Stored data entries
[Start of section]
Lemma Legacy_loop_view (recs recs' done : list Legacy.Record_) (w : list http.Request) :
  map Spec.legacy_view recs = map Spec.legacy_view recs' ->
  Legacy.AppendRecords_loop E p zone recs done w
  = Legacy.AppendRecords_loop E p zone recs' done w.
Proof.
  revert recs' done w. induction recs as [|r recs IH]; intros [|r' recs'] done w;
    try discriminate; [reflexivity|].
  cbn [map]. intros [= Ht Hn Hd Hrest].
  cbn [Legacy.AppendRecords_loop]. rewrite Ht, Hn, Hd.
  destruct (negb (String.eqb (Legacy.Type_ r') "TXT")); [reflexivity|].
  destruct (Legacy.selectAccount p zone (Legacy.Name r')) as [[acc|err]|msg];
    try reflexivity.
  unfold bind.
  destruct (Legacy.updateTxtValue E acc (Legacy.Value r') w) as [[[e|]|msg] w1];
    try reflexivity.
  now apply IH.
Qed.

Lemma Legacy_cons_panics (r : Legacy.Record_) (recs : list Legacy.Record_)
    (w : list http.Request) (msg : string) :
  Legacy.Type_ r = "TXT" ->
  Legacy.selectAccount p zone (Legacy.Name r) = Panics msg ->
  Legacy.AppendRecords E p zone (r :: recs) w = (Panics msg, w).
Proof.
  intros Htxt Hsel. unfold Legacy.AppendRecords. cbn [Legacy.AppendRecords_loop].
  destruct (String.eqb_spec (Legacy.Type_ r) "TXT"); [|congruence].
  cbn [negb]. now rewrite Hsel.
Qed.

End LegacyLog.

Lemma flat_account_is_static (p : Provider) (zone name : string) (acc : account) :
  Configs p = None -> selectAccount p zone name = Ok acc -> acc = Spec.static_account p.
Proof.
  intros Hnil. unfold selectAccount. rewrite Hnil.
  destruct (String.eqb (p_Username p) ""); [discriminate|].
  destruct (String.eqb (p_Password p) ""); [discriminate|].
  destruct (String.eqb (p_Subdomain p) ""); [discriminate|].
  destruct (String.eqb (p_ServerURL p) ""); [discriminate|].
  now intros [= <-].
Qed.

Lemma view_normalize (r : Record_) :
  libdns.Type_ (RR r) = "TXT" -> Spec.view (Spec.normalize r) = Spec.view r.
Proof. intros H. unfold Spec.view, Spec.normalize. cbn. now rewrite H. Qed.

Section MoreBatches.

Variable E : Env.
Variable p : Provider.
Variable zone : string.

(** X5.  Whatever the outcome of [AppendRecords], be it a result, an
    error or a panic, the log of requests is only extended, by one
    request for each of the first records in their order; each of them
    is the update request of the account selected for that record's
    name, carrying the encoding of that account's subdomain and of the
    record's data. *)
Theorem AppendRecords_log (recs : list Record_) (w : list http.Request) :
  exists reqs,
    snd (AppendRecords E p zone recs w) = (w ++ reqs)%list
    /\ (length reqs <= length recs)%nat
    /\ Forall2 (Spec.sent_for E p zone) (firstn (length reqs) recs) reqs.
Proof.
  destruct (AppendRecords_loop_log E p zone recs [] w) as (reqs & Hlog & Hall).
  exists reqs. split; [exact Hlog|]. split; [|exact Hall].
  apply Forall2_length in Hall. rewrite length_firstn in Hall. lia.
Qed.

(** X6.  When [AppendRecords] returns, the returned records are the
    normalized forms of a leading part of the batch.  Without an error
    that part is the whole batch and one request went out per record;
    with an error it is a proper part and the requests sent are as many
    as the returned records, or one more. *)
Theorem AppendRecords_request_count
    (recs l : list Record_) (e : option error) (w w' : list http.Request) :
  AppendRecords E p zone recs w = (Returns (l, e), w') ->
  exists reqs,
    w' = (w ++ reqs)%list
    /\ l = map Spec.normalize (firstn (length l) recs)
    /\ match e with
       | None => length l = length recs /\ length reqs = length recs
       | Some _ =>
           (length l < length recs)%nat
           /\ (length reqs = length l \/ length reqs = S (length l))
       end.
Proof.
  destruct e as [e|]; intros Hrun.
  - apply AppendRecords_failure in Hrun
      as (pre & r & post & w1 & -> & Hpre & Hr & ->).
    destruct (all_applied_sends E p zone pre w w1 Hpre) as (reqs & -> & Hlen).
    rewrite length_map.
    assert (Hfirst : firstn (length pre) (pre ++ r :: post) = pre).
    { rewrite firstn_app, Nat.sub_diag, firstn_all. cbn. apply app_nil_r. }
    destruct (fails_sends E p zone r _ w' e Hr) as [-> | [req ->]].
    + exists reqs. rewrite Hfirst, length_app. cbn [length].
      repeat split; [lia | now left].
    + exists (reqs ++ [req])%list. rewrite Hfirst, !length_app, app_assoc. cbn [length].
      repeat split; [lia | right; lia].
  - apply AppendRecords_success in Hrun as [-> Hall].
    destruct (all_applied_sends E p zone recs w w' Hall) as (reqs & -> & Hlen).
    exists reqs. rewrite length_map, firstn_all. auto.
Qed.


(** X8.  [AppendRecords] reads only the type, the name and the data of
    each record: batches that agree on these give the same result and
    the same requests.  So a batch of TXT records and its normalized
    form, which is what a successful call returns, are treated alike. *)
Theorem AppendRecords_reads_view (recs recs' : list Record_) (w : list http.Request) :
  (map Spec.view recs = map Spec.view recs' ->
   AppendRecords E p zone recs w = AppendRecords E p zone recs' w)
  /\ (Forall (fun r => libdns.Type_ (RR r) = "TXT") recs ->
      AppendRecords E p zone (map Spec.normalize recs) w = AppendRecords E p zone recs w).
Proof.
  split.
  - apply AppendRecords_loop_view.
  - intros Hall. apply AppendRecords_loop_view.
    induction Hall as [|r recs Hr _ IH]; [reflexivity|].
    cbn [map]. now rewrite view_normalize, IH.
Qed.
[End of section]
*Problem details:* A verbatim transcription is needed of the lines above, starting at the line with "w' = (w ++ reqs)%list" and ending at the line with "Theorem AppendRecords_reads_view (recs", both included, and of nothing else.

*Exercise answer:*
    w' = (w ++ reqs)%list
    /\ l = map Spec.normalize (firstn (length l) recs)
    /\ match e with
       | None => length l = length recs /\ length reqs = length recs
       | Some _ =>
           (length l < length recs)%nat
           /\ (length reqs = length l \/ length reqs = S (length l))
       end.
Proof.
  destruct e as [e|]; intros Hrun.
  - apply AppendRecords_failure in Hrun
      as (pre & r & post & w1 & -> & Hpre & Hr & ->).
    destruct (all_applied_sends E p zone pre w w1 Hpre) as (reqs & -> & Hlen).
    rewrite length_map.
    assert (Hfirst : firstn (length pre) (pre ++ r :: post) = pre).
    { rewrite firstn_app, Nat.sub_diag, firstn_all. cbn. apply app_nil_r. }
    destruct (fails_sends E p zone r _ w' e Hr) as [-> | [req ->]].
    + exists reqs. rewrite Hfirst, length_app. cbn [length].
      repeat split; [lia | now left].
    + exists (reqs ++ [req])%list. rewrite Hfirst, !length_app, app_assoc. cbn [length].
      repeat split; [lia | right; lia].
  - apply AppendRecords_success in Hrun as [-> Hall].
    destruct (all_applied_sends E p zone recs w w' Hall) as (reqs & -> & Hlen).
    exists reqs. rewrite length_map, firstn_all. auto.
Qed.


(** X8.  [AppendRecords] reads only the type, the name and the data of
    each record: batches that agree on these give the same result and
    the same requests.  So a batch of TXT records and its normalized
    form, which is what a successful call returns, are treated alike. *)
Theorem AppendRecords_reads_view (recs recs' : list Record_) (w : list http.Request) :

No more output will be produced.